System of Detection and Classification of Vocal Pathologies Based on the Correntropy Spectral Density
Vocal pathologies classification, Correntropy, Multilayer Perceptron, Correntropy Spectral Density.
Vocal pathologies negatively affect the social and professional life of the sick, some of which may even lead to death if they are not treated quickly. Among the main procedures for the diagnosis of vocal disorders we can cite: laryngoscopy, perceptual-auditory evaluation, acoustic analysis of the voice, aerodynamic evaluation and self-evaluation of the voice by the patient. However, these procedures are usually invasive or inaccurate. Therefore, digital signal processing techniques have been used in the design of non-invasive systems to aid in the diagnosis of vocal tract pathologies. In this work a system of detection and classification of vocal pathologies is presented, using a classification technique based on descriptors obtained through the Correntropy Spectral Density (CSD) function, defined as the Fourier transform of the autocorrelation function.
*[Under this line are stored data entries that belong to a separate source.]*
(** * kulinar_web_scrapper: the crawl-and-extract pipeline of [scraping.py]

    A shallow embedding of the scraper classes [ScrapingMixin], [Scraper]
    and [RecipeScraper] and of the part of [main] that computes the result
    list, followed by the properties of the natural-language specification
    that were checked against it.

    - Python [str] values are sequences of Unicode code points.
    - A parsed page (a BeautifulSoup tree) is a finite tree of tags and
      text nodes; [find] / [find_all] walk the descendants in document
      order.
    - An [await]ed call either returns a value or raises; the exception
      classes that the scraper can meet are enumerated in [exn].
    - The network is a function from URLs to fetched pages; [get_soup]
      turns every transport failure into [None], exactly as the source. *)

From Stdlib Require Import Ascii String List NArith Bool Lia.
Import ListNotations.

Set Implicit Arguments.
Set Warnings "-register-all".

(** ** Python strings *)

Module Py.

Definition char := N.
Definition str := list char.

Definition char_eqb (a b : char) : bool := N.eqb a b.

Fixpoint str_eqb (s t : str) : bool :=
  match s, t with
  | [], [] => true
  | a :: s', b :: t' => char_eqb a b && str_eqb s' t'
  | _, _ => false
  end.

(** An ASCII literal of the source, as code points. *)
Fixpoint lit (s : string) : str :=
  match s with
  | EmptyString => []
  | String a s' => N_of_ascii a :: lit s'
  end.

(** [str.isspace] on one code point: the white-space table of CPython. *)
Definition isspace (c : char) : bool :=
  (((9 <=? c) && (c <=? 13)) || ((28 <=? c) && (c <=? 32))
   || (c =? 133) || (c =? 160) || (c =? 5760)
   || ((8192 <=? c) && (c <=? 8202))
   || (c =? 8232) || (c =? 8233) || (c =? 8239) || (c =? 8287)
   || (c =? 12288))%N.

Definition SPACE : char := 32%N.
Definition NEWLINE : char := 10%N.
Definition NBSP : char := 160%N.

(** [s.replace(a, b)] for one-character [a] and [b]. *)
Definition replace (a b : char) (s : str) : str :=
  map (fun c => if char_eqb c a then b else c) s.

Fixpoint lstrip (s : str) : str :=
  match s with
  | [] => []
  | c :: s' => if isspace c then lstrip s' else s
  end.

Definition rstrip (s : str) : str := rev (lstrip (rev s)).

(** [s.strip()] *)
Definition strip (s : str) : str := rstrip (lstrip s).

(** [s.split()]: the maximal runs of non-white-space characters. *)
Fixpoint split (s : str) : list str :=
  match s with
  | [] => []
  | c :: s' =>
      if isspace c then split s'
      else match s' with
           | [] => [[c]]
           | d :: _ =>
               if isspace d then [c] :: split s'
               else match split s' with
                    | w :: ws => (c :: w) :: ws
                    | [] => [[c]]
                    end
           end
  end.

(** [sep.join(ws)] *)
Fixpoint join (sep : str) (ws : list str) : str :=
  match ws with
  | [] => []
  | w :: ws' =>
      match ws' with
      | [] => w
      | _ :: _ => w ++ sep ++ join sep ws'
      end
  end.

(** [''.join(ws)] *)
Definition concat (ws : list str) : str := List.concat ws.

End Py.

Import Py.

(** ** [ScrapingMixin.clean_text] *)

Definition clean_text (text : str) : str :=
  join [SPACE] (split (replace NBSP SPACE (replace NEWLINE SPACE text))).

(** ** Parsed pages (BeautifulSoup trees) *)

Module Bs4.

(** A page element is a text node (a [NavigableString] that [get_text]
    reports) or a tag with its name, the list of its classes (the parsed
    multi-valued [class] attribute), its other attributes and its contents
    in document order.  The document itself is the root tag. *)
Inductive node : Type :=
| Text (s : str)
| Tag (name : str) (classes : list str) (attrs : list (str * str))
      (contents : list node).

(** All descendants of a node, in document order (pre-order). *)
Fixpoint descendants (n : node) : list node :=
  match n with
  | Text _ => []
  | Tag _ _ _ ks =>
      (fix walk (l : list node) : list node :=
         match l with
         | [] => []
         | k :: l' => k :: descendants k ++ walk l'
         end) ks
  end.

Definition has_class (c : str) (classes : list str) : bool :=
  existsb (str_eqb c) classes || str_eqb (join [SPACE] classes) c.

(** Does a node satisfy the filter [name, class_=c]?  A filter on the class
    accepts a tag one of whose classes is [c] or whose whole class string
    is [c]; configured class names are non-empty. *)
Definition matches (name : str) (class_ : option str) (n : node) : bool :=
  match n with
  | Text _ => false
  | Tag nm cls _ _ =>
      str_eqb nm name
      && match class_ with
         | None => true
         | Some c => has_class c cls
         end
  end.

(** [tag.find_all(name, class_=c)] *)
Definition find_all (n : node) (name : str) (class_ : option str)
  : list node :=
  filter (matches name class_) (descendants n).

(** [tag.find(name, class_=c)]: the first match, or [None]. *)
Definition find (n : node) (name : str) (class_ : option str)
  : option node :=
  match find_all n name class_ with
  | [] => None
  | m :: _ => Some m
  end.

(** The strings below a tag, in document order. *)
Definition strings (n : node) : list str :=
  flat_map (fun d => match d with Text s => [s] | Tag _ _ _ _ => [] end)
           (descendants n).

(** [tag.get_text()], also [tag.text] *)
Definition get_text (n : node) : str := concat (strings n).

(** [tag.get_text(strip=True)]: every string stripped, empty ones
    dropped. *)
Definition get_text_strip (n : node) : str :=
  concat (filter (fun s => negb (str_eqb s []))
                 (map strip (strings n))).

Fixpoint assoc (key : str) (l : list (str * str)) : option str :=
  match l with
  | [] => None
  | (k, v) :: l' => if str_eqb k key then Some v else assoc key l'
  end.

(** The attribute dictionary lookup behind [tag[key]]. *)
Definition get_attr (n : node) (key : str) : option str :=
  match n with
  | Text _ => None
  | Tag _ _ attrs _ => assoc key attrs
  end.

End Bs4.

Import Bs4.

(** ** Outcomes of Python calls *)

Inductive exn : Type :=
| AttributeError
| TypeError
| KeyError
| IndexError.

Inductive outcome (A : Type) : Type :=
| Return (a : A)
| Raise (e : exn).

Arguments Return {A} a.
Arguments Raise {A} e.

Definition bind {A B : Type} (c : outcome A) (k : A -> outcome B)
  : outcome B :=
  match c with
  | Return a => k a
  | Raise e => Raise e
  end.

Notation "x <- c ;; k" := (bind c (fun x => k))
  (at level 61, c at next level, right associativity).

(** A list comprehension whose element expression may raise: elements are
    evaluated left to right and the first exception ends the evaluation. *)
Fixpoint comprehension {A B : Type} (f : A -> outcome B) (l : list A)
  : outcome (list B) :=
  match l with
  | [] => Return []
  | a :: l' =>
      b <- f a ;;
      bs <- comprehension f l' ;;
      Return (b :: bs)
  end.

(** [try: body  except AttributeError: handler] *)
Definition try_except_AttributeError {A : Type}
  (body : outcome A) (handler : outcome A) : outcome A :=
  match body with
  | Raise AttributeError => handler
  | other => other
  end.

(** [try: body  except Exception: handler] *)
Definition try_except_Exception {A : Type}
  (body : outcome A) (handler : outcome A) : outcome A :=
  match body with
  | Raise _ => handler
  | other => other
  end.

(** [x.attribute] where [x] is the result of a [find]: [None] has no
    attributes. *)
Definition member (x : option node) : outcome node :=
  match x with
  | Some n => Return n
  | None => Raise AttributeError
  end.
The descriptors obtained have information of second-order and higher-order statistical moments of the speech signal, through which vocal pathologies can be efficiently detected and classified. The classification is made by a neural network multilayer perceptron (MLP), performing a binary classification between normal and pathological voices and then between pathologies (edema and nodule). The classifier was evaluated by computer simulation, and the results indicate a high hit rate of detection and classification among pathologies.